Si tratta di dati in linea con la media nazionale, visto che – secondo l’Unirec, l’unione nazionale delle imprese di recupero crediti – mutui, prestiti e bollette non saldate hanno raggiunto nel 2015 i 59 miliardi, cifra che vale il 3,6% del Pil nazionale. Lo scorso anno si sono accumulate circa 38 milioni di pratiche per il recupero crediti, una cifra enorme che ha un forte impatto sulla nostra economia.
“Cifre molto preoccupanti”, ha detto il Presidente della Camera di Commercio, Alberto Drudi nel corso del seminario, che si è tenuto giorni fa nella Sala mercantile dell’Ente. Durante l’incontro, che ha visto la partecipazione di una settantina tra professionisti e rappresentanti delle associazioni di categoria, è stato presentato l’Organismo per la composizione delle crisi da sovraindebitamento costituito dalla Camera di Commercio di Pesaro e Urbino. Si tratta di un organismo che avrà il compito di aiutare debitori nella predisposizione dell’accordo di ristrutturazione o del piano del consumatore. Le procedure per la composizione delle crisi da sovraindebitamento, infatti, consentono ai soggetti “non fallibili”, come le persone fisiche, le società sotto una certa soglia di fatturato e le aziende agricole di negoziare la crisi tramite l’accordo di ristrutturazione dei debiti e il piano del consumatore. L’organismo istituito dalla Camera di Commercio Pesaro Urbino aiuterà gli interessati, seguendo da vicino la procedura oltre a nominare il gestore della crisi.
Secondo Drudi, “era necessario e urgente intervenire per far sì che anche i soggetti più deboli, quali lavoratori, pensionati, artigiani, piccoli imprenditori, imprenditori agricoli potessero liberarsi dai debiti, divenuti nel frattempo insostenibili, dato il perseverare della crisi”. “Ecco perché – continua il Presidente della Camera di Commercio – siamo fieri di presentare il nuovo Organismo camerale di risoluzione delle crisi di sovraindebitamento, che dopo esser stato riconosciuto dal Ministero di Giustizia, è il primo organismo operativo nella nostra provincia”.

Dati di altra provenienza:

Lemma spaced_close tr t n : spaced tr → spaced (tr ++ [(t, CloseProxyMsg n)]).
Proof.
  intros H pre t1 m1 t2 m2 post Heq. destruct post as [|y post _] using rev_ind.
  - change (pre ++ _) with (pre ++ [(t1, StartProxy m1)] ++ [(t2, StartProxy m2)]) in Heq.
    rewrite app_assoc in Heq. by apply app_inj_tail in Heq as [_ [=]].
  - rewrite !app_comm_cons, app_assoc in Heq. apply app_inj_tail in Heq as [-> _]. by eapply H.
Qed.

Lemma spaced_start tr t m :
  spaced tr → (∀ tr' t' m', tr = tr' ++ [(t', StartProxy m')] → (t' + waitResponseTimeout < t)%Z) →
  spaced (tr ++ [(t, StartProxy m)]).
Proof.
  intros H Hlast pre t1 m1 t2 m2 post Heq. destruct post as [|y post _] using rev_ind.
  - change (pre ++ _) with (pre ++ [(t1, StartProxy m1)] ++ [(t2, StartProxy m2)]) in Heq.
    rewrite app_assoc in Heq. apply app_inj_tail in Heq as [-> [= <- <-]]. by eapply Hlast.
  - rewrite !app_comm_cons, app_assoc in Heq. apply app_inj_tail in Heq as [-> _]. by eapply H.
Qed.

Record winv (cfg : configurer) (T : time) (s : trace * Wrapper) : Prop := {
  wi_cfg : Cfg (snd s) = cfg;
  wi_told : told (fst s) (snd s);
  wi_sent : Phase (snd s) = PhaseWaitStart → (lastSendStartMsg (snd s) <= T)%Z;
  wi_spaced : spaced (fst s) }.

Lemma winv_later cfg T T' s : winv cfg T s → (T <= T')%Z → winv cfg T' s.
Proof. intros [H1 H2 H3 H4] HT. split; [done|done| |done]. intros E. specialize (H3 E). lia. Qed.

(** Starting is only due long after the last start. *)
Lemma due_spaced now tr pw :
  told tr pw → due now pw = true →
  ∀ tr' t' m', tr = tr' ++ [(t', StartProxy m')] → (t' + waitResponseTimeout < now)%Z.
Proof.
  unfold told, due, time_after, waitResponseTimeout, startErrTimeout, Second, Millisecond.
  intros Ht Hd tr' t' m' ->. destruct (Phase pw); try done.
  - by destruct tr'.
  - destruct Ht as (tr0 & Heq). apply app_inj_tail in Heq as [_ [= -> ->]]. lia.
  - destruct Ht as (tr0 & t & m & Heq & Hor). apply app_inj_tail in Heq as [_ [= -> <-]].
    destruct Hor as [[_ Hle]|[=]]. lia.
  - destruct Ht as (tr0 & t & Heq). by apply app_inj_tail in Heq as [_ [=]].
Qed.

Lemma check_inv cfg now tr pw :
  winv cfg now (tr, pw) → winv cfg now (wrun_step (tr, pw) (EvCheck now)).
Proof.
  intros [Hcfg Ht Hs Hsp]. simpl in *. unfold wrun_step. simpl. unfold check_status.
  destruct (unhealthy pw) eqn:Hu; simpl.
  - case_bool_decide as Hph; [|simpl; rewrite app_nil_r; by split].
    split; simpl; [done| |done|by apply spaced_close]. by exists tr, now.
  - destruct (due now pw) eqn:Hd; [|simpl; rewrite app_nil_r; by split].
    split; simpl; [done|by exists tr|done|]. apply spaced_start; [done|]. by eapply due_spaced.
Qed.

Lemma resp_inv cfg now addr err run_err tr pw :
  winv cfg now (tr, pw) → winv cfg now (wrun_step (tr, pw) (EvResp now addr err run_err)).
Proof.
  intros [Hcfg Ht Hs Hsp]. simpl in *. unfold wrun_step. simpl. unfold SetRunningStatus.
  case_bool_decide as Hph; [|simpl; rewrite app_nil_r; by split]. simpl. specialize (Hs Hph).
  unfold told in Ht. rewrite Hph in Ht. destruct Ht as (tr' & ->).
  destruct (err =s? ""); simpl; [destruct (run_err =s? ""); simpl|].
  - rewrite app_nil_r. split; simpl; [done| |done|done]. by eexists _, _.
  - split; simpl; [done| |done|by apply spaced_close]. eexists _, _, _. split; [done|by right].
  - rewrite app_nil_r. split; simpl; [done| |done|done]. eexists _, _, _. split; [done|]. by left.
Qed.

Lemma stop_inv cfg now tr pw :
  winv cfg now (tr, pw) → winv cfg now (wrun_step (tr, pw) (EvStop now)).
Proof.
  intros [Hcfg Ht Hs Hsp]. simpl in *. unfold wrun_step. simpl. unfold Stop.
  destruct (Phase pw) eqn:Hph; simpl;
    try (split; simpl; [done| |done|by apply spaced_close]; by eexists _, _).
  rewrite app_nil_r. split; simpl; [done..| |done]. by rewrite Hph.
Qed.

Lemma health_inv cfg T b tr pw : winv cfg T (tr, pw) → winv cfg T (tr ++ [], set_health b pw).
Proof. intros [Hcfg Ht Hs Hsp]. rewrite app_nil_r. by split. Qed.

Lemma wrun_inv cfg T evs s :
  winv cfg T s → ordered T evs → ∃ T', winv cfg T' (foldl wrun_step s evs).
Proof.
  revert T s. induction evs as [|e evs IH]; intros T [tr pw] Hi Ho; [by exists T|].
  destruct e as [now|now addr err run_err| | |now]; simpl in Ho.
  - destruct Ho as [Hle Ho]. apply (IH now); [|done]. apply check_inv. by eapply winv_later.
  - destruct Ho as [Hle Ho]. apply (IH now); [|done]. apply resp_inv. by eapply winv_later.
  - apply (IH T); [|done]. by apply health_inv.
  - apply (IH T); [|done]. by apply health_inv.
  - destruct Ho as [Hle Ho]. apply (IH now); [|done]. apply stop_inv. by eapply winv_later.
Qed.

Lemma new_inv cfg T : winv cfg T ([], NewWrapper cfg).
Proof. split; simpl; [done..|]. intros pre t1 m1 t2 m2 post H. by destruct pre. Qed.

Lemma closed_stays evs s :
  Phase (snd s) = PhaseClosed →
  fst (foldl wrun_step s evs) = fst s ∧ Phase (snd (foldl wrun_step s evs)) = PhaseClosed.
Proof.
  revert s. induction evs as [|e evs IH]; intros [tr pw] Hc; [done|]. simpl in *.
  assert (fst (wrun_step (tr, pw) e) = tr ∧ Phase (snd (wrun_step (tr, pw) e)) = PhaseClosed) as [Htr Hph].
  { unfold wrun_step. destruct e as [now|now addr err run_err| | |now]; simpl.
    - unfold check_status, due. rewrite Hc.
      destruct (unhealthy pw); simpl; by rewrite app_nil_r.
    - unfold SetRunningStatus. rewrite Hc, bool_decide_eq_false_2 by done. simpl. by rewrite app_nil_r.
    - by rewrite app_nil_r.
    - by rewrite app_nil_r.
    - unfold Stop. rewrite Hc. simpl. by rewrite app_nil_r. }
  destruct (IH _ Hph) as [-> ?]. by rewrite Htr.
Qed.

(** C30: what the server was told. In every run of a wrapper the last message it sent agrees
    with its phase: while it waits or runs it is a request for the proxy of its
    configuration, under the user's name; when its check failed or it is closed it is the
    request to close it. Once closed it says nothing any more. *)
Theorem wrapper_server_view cfg T evs :
  ordered T evs →
  let '(tr, pw) := wrun cfg evs in
  Cfg pw = cfg ∧
  match Phase pw with
  | PhaseNew => tr = []
  | PhaseWaitStart | PhaseRunning => ∃ t, snd <$> last tr = Some t ∧ t = StartProxy (start_msg pw) ∧
      np_ProxyName (start_msg pw) = AddUserPrefix User (Name (GetBaseConfig cfg))
  | PhaseStartErr => ∃ t, snd <$> last tr = Some t ∧
      (t = StartProxy (start_msg pw) ∨ t = CloseProxyMsg (wireName pw))
  | PhaseCheckFailed => snd <$> last tr = Some (CloseProxyMsg (wireName pw))
  | PhaseClosed => snd <$> last tr = Some (CloseProxyMsg (wireName pw)) ∧
      ∀ evs', fst (wrun cfg (evs ++ evs')) = tr ∧ Phase (snd (wrun cfg (evs ++ evs'))) = PhaseClosed
  end.
Proof.
  intros Ho. destruct (wrun_inv cfg T evs _ (new_inv cfg T) Ho) as [T' Hi].
  pose proof (closed_stays) as Hc. unfold wrun.
  specialize (λ evs', Hc evs' (foldl wrun_step ([], NewWrapper cfg) evs)).
  assert (∀ evs', foldl wrun_step ([], NewWrapper cfg) (evs ++ evs') =
    foldl wrun_step (foldl wrun_step ([], NewWrapper cfg) evs) evs') as Happ by (intros; apply foldl_app).
  destruct (foldl wrun_step _ evs) as [tr pw]. destruct Hi as [Hcfg Ht _ _]. simpl in *.
  split; [done|]. unfold told in Ht. destruct (Phase pw) eqn:Hph; [done|..].
  - destruct Ht as (tr' & ->). rewrite last_snoc. simpl. eexists. split_and!; [done..|].
    unfold wireName, pw_name. by rewrite Hcfg.
  - destruct Ht as (tr' & t & m & -> & Hor). rewrite last_snoc. simpl. eexists. split; [done|].
    destruct Hor as [[-> _]| ->]; auto.
  - destruct Ht as (tr' & t & ->). rewrite last_snoc. simpl. eexists. split_and!; [done..|].
    unfold wireName, pw_name. by rewrite Hcfg.
  - destruct Ht as (tr' & t & ->). by rewrite last_snoc.
  - destruct Ht as (tr' & t & ->). split; [by rewrite last_snoc|]. intros evs'. rewrite Happ. by apply Hc.
Qed.

(** A wrapper does not press the server: two requests for a proxy with no request to
    close it in between are more than the 20 seconds of [waitResponseTimeout] apart, as
    long as the clock does not go back. *)
Theorem wrapper_retry_spacing cfg T evs pre t1 m1 t2 m2 post :
  ordered T evs →
  fst (wrun cfg evs) = pre ++ (t1, StartProxy m1) :: (t2, StartProxy m2) :: post →
  (t1 + 20 * Second < t2)%Z.
Proof.
  intros Ho Heq. destruct (wrun_inv cfg T evs _ (new_inv cfg T) Ho) as [T' Hi].
  by eapply (wi_spaced _ _ _ Hi).
Qed.

(** Answers are not matched with requests. If the check of a proxy fails and recovers
    while the answer to its first request is under way, the wrapper asks again and takes the
    first answer for the second request; the second answer is then ignored, so that
    the wrapper runs, with the address of the first, although the server has closed the
    first proxy at its request and refused the second. *)
Theorem stale_answer_taken cfg t1 t2 t3 t4 t5 addr err :
  err ≠ "" → has_monitor cfg = true →
  let '(tr, pw) := wrun cfg [EvHealthy; EvCheck t1; EvUnhealthy; EvCheck t2; EvHealthy; EvCheck t3;
                             EvResp t4 addr "" ""; EvResp t5 "" err ""] in
  snd <$> tr = [StartProxy (start_msg pw); CloseProxyMsg (wireName pw); StartProxy (start_msg pw)] ∧
  Phase pw = PhaseRunning ∧ RemoteAddr pw = addr ∧ pw_Err pw = "" ∧ pw_InWorkConn pw = true.
Proof.
  intros Herr Hm. unfold wrun, NewWrapper. rewrite Hm. cbn [foldl wrun_step wstep snd fst].
  unfold check_status, SetRunningStatus, statusNormalCallback, statusFailedCallback, due, set_health. simpl.
  by split_and!.
Qed.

La procedura prevede che, a determinate condizioni, il debitore possa pagare i propri debiti nella misura in cui sia realmente in grado di pagare e venga sdebitato a fine procedura, ottenendo così una completa riabilitazione. “Si tratta di un servizio in linea anche con la nuova mission camerale” – ha sottolineato il Segretario Generale Dott. Fabrizio Schiavoni. “Utilizzare l’organismo di composizione delle crisi da sovraindebitamento consentirà a coloro che sono in difficoltà di ripartire” – ha spiegato Drudi, aggiungendo: “A tutti bisogna concedere una seconda chance”.